** WHAT THE TASK REQUIRES **
Which lines below include "slots"? Copy them all.

"""

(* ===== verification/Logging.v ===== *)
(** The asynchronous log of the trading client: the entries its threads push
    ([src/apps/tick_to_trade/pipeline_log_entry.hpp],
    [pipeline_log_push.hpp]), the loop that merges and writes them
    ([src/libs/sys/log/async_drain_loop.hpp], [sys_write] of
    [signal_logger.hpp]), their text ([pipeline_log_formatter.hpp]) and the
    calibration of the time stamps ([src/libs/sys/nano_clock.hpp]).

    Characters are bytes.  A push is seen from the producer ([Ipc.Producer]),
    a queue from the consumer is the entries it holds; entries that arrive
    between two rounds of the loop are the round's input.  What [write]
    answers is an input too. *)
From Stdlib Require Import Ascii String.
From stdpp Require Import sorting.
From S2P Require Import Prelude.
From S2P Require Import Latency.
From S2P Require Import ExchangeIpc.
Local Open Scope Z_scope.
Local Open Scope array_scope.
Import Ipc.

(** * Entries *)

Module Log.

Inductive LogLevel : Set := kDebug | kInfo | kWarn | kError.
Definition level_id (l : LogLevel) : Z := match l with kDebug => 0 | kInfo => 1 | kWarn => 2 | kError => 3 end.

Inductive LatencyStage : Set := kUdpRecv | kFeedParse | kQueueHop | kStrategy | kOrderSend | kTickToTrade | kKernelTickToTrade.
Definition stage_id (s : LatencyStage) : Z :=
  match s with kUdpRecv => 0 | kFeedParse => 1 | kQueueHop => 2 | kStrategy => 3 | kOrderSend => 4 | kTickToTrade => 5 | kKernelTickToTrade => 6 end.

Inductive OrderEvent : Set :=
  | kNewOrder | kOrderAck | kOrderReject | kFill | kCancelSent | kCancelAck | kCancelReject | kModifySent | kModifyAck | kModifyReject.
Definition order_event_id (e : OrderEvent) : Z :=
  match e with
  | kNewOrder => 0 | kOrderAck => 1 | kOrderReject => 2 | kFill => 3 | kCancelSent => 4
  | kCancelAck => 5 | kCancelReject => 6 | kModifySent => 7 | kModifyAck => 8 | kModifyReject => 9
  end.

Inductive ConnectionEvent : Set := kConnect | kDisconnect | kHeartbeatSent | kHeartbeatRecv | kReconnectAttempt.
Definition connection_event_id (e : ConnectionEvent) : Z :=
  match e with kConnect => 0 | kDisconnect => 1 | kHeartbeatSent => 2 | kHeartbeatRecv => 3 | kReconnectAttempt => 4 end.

"""
"""

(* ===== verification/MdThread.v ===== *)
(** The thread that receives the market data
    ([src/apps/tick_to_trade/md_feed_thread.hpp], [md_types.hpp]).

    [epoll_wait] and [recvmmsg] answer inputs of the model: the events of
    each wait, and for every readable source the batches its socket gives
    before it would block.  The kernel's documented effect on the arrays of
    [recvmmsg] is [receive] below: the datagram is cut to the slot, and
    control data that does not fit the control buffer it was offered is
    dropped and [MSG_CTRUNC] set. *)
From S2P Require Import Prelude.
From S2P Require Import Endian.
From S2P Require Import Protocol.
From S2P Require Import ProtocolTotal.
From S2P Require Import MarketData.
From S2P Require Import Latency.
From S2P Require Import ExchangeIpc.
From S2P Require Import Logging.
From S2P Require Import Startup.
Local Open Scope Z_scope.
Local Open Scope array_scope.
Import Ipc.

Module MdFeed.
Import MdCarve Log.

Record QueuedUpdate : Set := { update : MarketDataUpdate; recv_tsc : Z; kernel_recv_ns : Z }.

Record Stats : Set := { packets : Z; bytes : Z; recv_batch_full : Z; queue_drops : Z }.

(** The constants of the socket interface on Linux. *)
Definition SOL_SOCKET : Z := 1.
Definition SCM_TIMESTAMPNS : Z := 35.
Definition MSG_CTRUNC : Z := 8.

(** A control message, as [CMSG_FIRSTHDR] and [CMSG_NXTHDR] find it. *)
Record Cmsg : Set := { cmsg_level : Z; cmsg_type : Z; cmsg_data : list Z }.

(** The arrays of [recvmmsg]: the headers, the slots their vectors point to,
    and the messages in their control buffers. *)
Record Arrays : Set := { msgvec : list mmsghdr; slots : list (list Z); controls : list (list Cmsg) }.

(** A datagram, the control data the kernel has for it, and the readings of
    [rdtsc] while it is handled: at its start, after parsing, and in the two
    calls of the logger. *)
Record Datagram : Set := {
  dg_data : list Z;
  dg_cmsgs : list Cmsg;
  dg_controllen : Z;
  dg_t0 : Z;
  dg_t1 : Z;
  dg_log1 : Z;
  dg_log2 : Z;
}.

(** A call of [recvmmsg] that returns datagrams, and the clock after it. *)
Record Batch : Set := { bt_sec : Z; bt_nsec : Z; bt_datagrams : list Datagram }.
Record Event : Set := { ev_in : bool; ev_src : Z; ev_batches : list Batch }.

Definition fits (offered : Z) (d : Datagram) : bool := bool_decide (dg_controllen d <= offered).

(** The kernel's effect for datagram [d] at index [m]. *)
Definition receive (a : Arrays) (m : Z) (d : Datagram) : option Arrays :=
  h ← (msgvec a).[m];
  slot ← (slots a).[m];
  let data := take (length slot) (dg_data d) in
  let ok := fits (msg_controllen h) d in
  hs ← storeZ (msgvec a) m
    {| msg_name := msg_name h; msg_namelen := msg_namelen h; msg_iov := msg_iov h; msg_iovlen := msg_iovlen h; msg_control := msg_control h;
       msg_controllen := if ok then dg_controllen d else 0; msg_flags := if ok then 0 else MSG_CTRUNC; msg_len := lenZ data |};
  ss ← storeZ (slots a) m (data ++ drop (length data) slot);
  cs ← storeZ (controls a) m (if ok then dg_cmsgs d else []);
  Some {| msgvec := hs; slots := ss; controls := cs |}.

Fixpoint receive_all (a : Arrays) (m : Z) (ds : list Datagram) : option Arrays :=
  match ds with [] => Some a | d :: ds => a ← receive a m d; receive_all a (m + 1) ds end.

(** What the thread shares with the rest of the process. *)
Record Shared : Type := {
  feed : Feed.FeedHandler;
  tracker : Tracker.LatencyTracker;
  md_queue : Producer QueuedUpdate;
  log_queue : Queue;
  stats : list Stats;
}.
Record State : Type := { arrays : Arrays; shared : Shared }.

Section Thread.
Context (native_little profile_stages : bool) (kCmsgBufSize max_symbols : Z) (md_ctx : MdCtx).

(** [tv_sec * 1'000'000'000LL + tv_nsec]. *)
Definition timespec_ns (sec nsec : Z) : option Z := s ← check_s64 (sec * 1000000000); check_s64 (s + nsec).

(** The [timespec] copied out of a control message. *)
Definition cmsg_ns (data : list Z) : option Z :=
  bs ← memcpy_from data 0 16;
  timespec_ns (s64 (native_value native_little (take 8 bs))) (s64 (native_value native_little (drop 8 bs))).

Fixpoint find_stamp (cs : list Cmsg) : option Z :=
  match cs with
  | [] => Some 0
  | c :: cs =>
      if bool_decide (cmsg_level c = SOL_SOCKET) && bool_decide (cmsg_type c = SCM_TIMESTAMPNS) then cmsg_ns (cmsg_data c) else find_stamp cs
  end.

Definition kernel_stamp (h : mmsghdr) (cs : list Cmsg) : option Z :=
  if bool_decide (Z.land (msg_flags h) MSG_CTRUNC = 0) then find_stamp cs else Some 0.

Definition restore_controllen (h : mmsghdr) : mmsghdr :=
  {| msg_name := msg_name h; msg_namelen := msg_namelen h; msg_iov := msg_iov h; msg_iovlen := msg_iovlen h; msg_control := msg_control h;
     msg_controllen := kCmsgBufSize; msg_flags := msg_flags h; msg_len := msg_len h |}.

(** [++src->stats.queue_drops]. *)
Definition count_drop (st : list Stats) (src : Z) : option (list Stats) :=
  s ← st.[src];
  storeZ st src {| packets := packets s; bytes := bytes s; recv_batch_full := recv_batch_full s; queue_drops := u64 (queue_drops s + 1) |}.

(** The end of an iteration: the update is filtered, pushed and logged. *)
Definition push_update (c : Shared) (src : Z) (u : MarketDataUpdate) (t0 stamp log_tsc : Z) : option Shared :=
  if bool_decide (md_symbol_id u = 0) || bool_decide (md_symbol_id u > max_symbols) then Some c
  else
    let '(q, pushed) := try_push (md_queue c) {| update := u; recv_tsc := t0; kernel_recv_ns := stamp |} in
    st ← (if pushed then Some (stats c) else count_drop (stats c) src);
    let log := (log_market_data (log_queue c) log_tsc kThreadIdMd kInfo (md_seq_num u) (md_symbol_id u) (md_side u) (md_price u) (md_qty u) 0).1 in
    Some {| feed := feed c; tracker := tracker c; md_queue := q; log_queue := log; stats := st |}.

"""
"""

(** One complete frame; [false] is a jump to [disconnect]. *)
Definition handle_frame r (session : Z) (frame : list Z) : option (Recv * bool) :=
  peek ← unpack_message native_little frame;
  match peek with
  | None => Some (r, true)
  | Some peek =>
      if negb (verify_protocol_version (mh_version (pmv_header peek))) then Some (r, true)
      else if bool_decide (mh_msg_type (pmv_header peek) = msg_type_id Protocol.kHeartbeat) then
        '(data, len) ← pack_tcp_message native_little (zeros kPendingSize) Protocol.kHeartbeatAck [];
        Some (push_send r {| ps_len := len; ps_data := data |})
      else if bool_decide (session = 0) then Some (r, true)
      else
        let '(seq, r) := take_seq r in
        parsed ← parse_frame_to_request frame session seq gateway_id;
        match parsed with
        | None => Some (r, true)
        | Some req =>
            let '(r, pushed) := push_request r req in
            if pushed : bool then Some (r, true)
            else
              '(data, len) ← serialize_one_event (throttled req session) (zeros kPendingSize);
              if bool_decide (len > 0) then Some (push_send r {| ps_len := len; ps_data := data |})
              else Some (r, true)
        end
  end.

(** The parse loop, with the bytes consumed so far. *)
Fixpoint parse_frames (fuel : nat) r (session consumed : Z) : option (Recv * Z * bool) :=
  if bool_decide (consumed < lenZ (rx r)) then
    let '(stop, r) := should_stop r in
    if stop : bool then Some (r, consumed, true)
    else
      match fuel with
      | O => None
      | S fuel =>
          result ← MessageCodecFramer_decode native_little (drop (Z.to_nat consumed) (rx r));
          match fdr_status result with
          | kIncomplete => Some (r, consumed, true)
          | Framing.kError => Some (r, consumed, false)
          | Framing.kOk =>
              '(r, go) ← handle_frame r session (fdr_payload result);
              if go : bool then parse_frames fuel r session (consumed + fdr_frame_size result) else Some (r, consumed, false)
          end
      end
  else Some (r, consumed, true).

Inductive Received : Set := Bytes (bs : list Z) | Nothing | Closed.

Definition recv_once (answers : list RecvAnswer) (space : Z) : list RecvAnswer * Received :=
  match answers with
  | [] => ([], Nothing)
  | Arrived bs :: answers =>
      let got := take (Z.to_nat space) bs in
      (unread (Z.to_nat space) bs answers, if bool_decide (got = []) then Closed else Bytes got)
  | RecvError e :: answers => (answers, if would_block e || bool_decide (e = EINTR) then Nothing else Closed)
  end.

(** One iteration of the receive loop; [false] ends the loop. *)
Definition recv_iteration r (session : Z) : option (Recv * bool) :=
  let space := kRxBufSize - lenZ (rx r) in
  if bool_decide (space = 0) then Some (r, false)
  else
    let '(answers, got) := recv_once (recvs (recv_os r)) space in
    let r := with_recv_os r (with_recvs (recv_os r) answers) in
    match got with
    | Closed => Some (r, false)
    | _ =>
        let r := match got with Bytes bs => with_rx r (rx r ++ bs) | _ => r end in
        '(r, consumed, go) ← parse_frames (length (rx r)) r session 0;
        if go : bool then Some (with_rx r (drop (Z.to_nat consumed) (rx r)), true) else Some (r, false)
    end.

"""

** TASK OUTPUT **
(** The arrays of [recvmmsg]: the headers, the slots their vectors point to,
Record Arrays : Set := { msgvec : list mmsghdr; slots : list (list Z); controls : list (list Cmsg) }.
  slot ← (slots a).[m];
  ss ← storeZ (slots a) m (data ++ drop (length data) slot);
  Some {| msgvec := hs; slots := ss; controls := cs |}.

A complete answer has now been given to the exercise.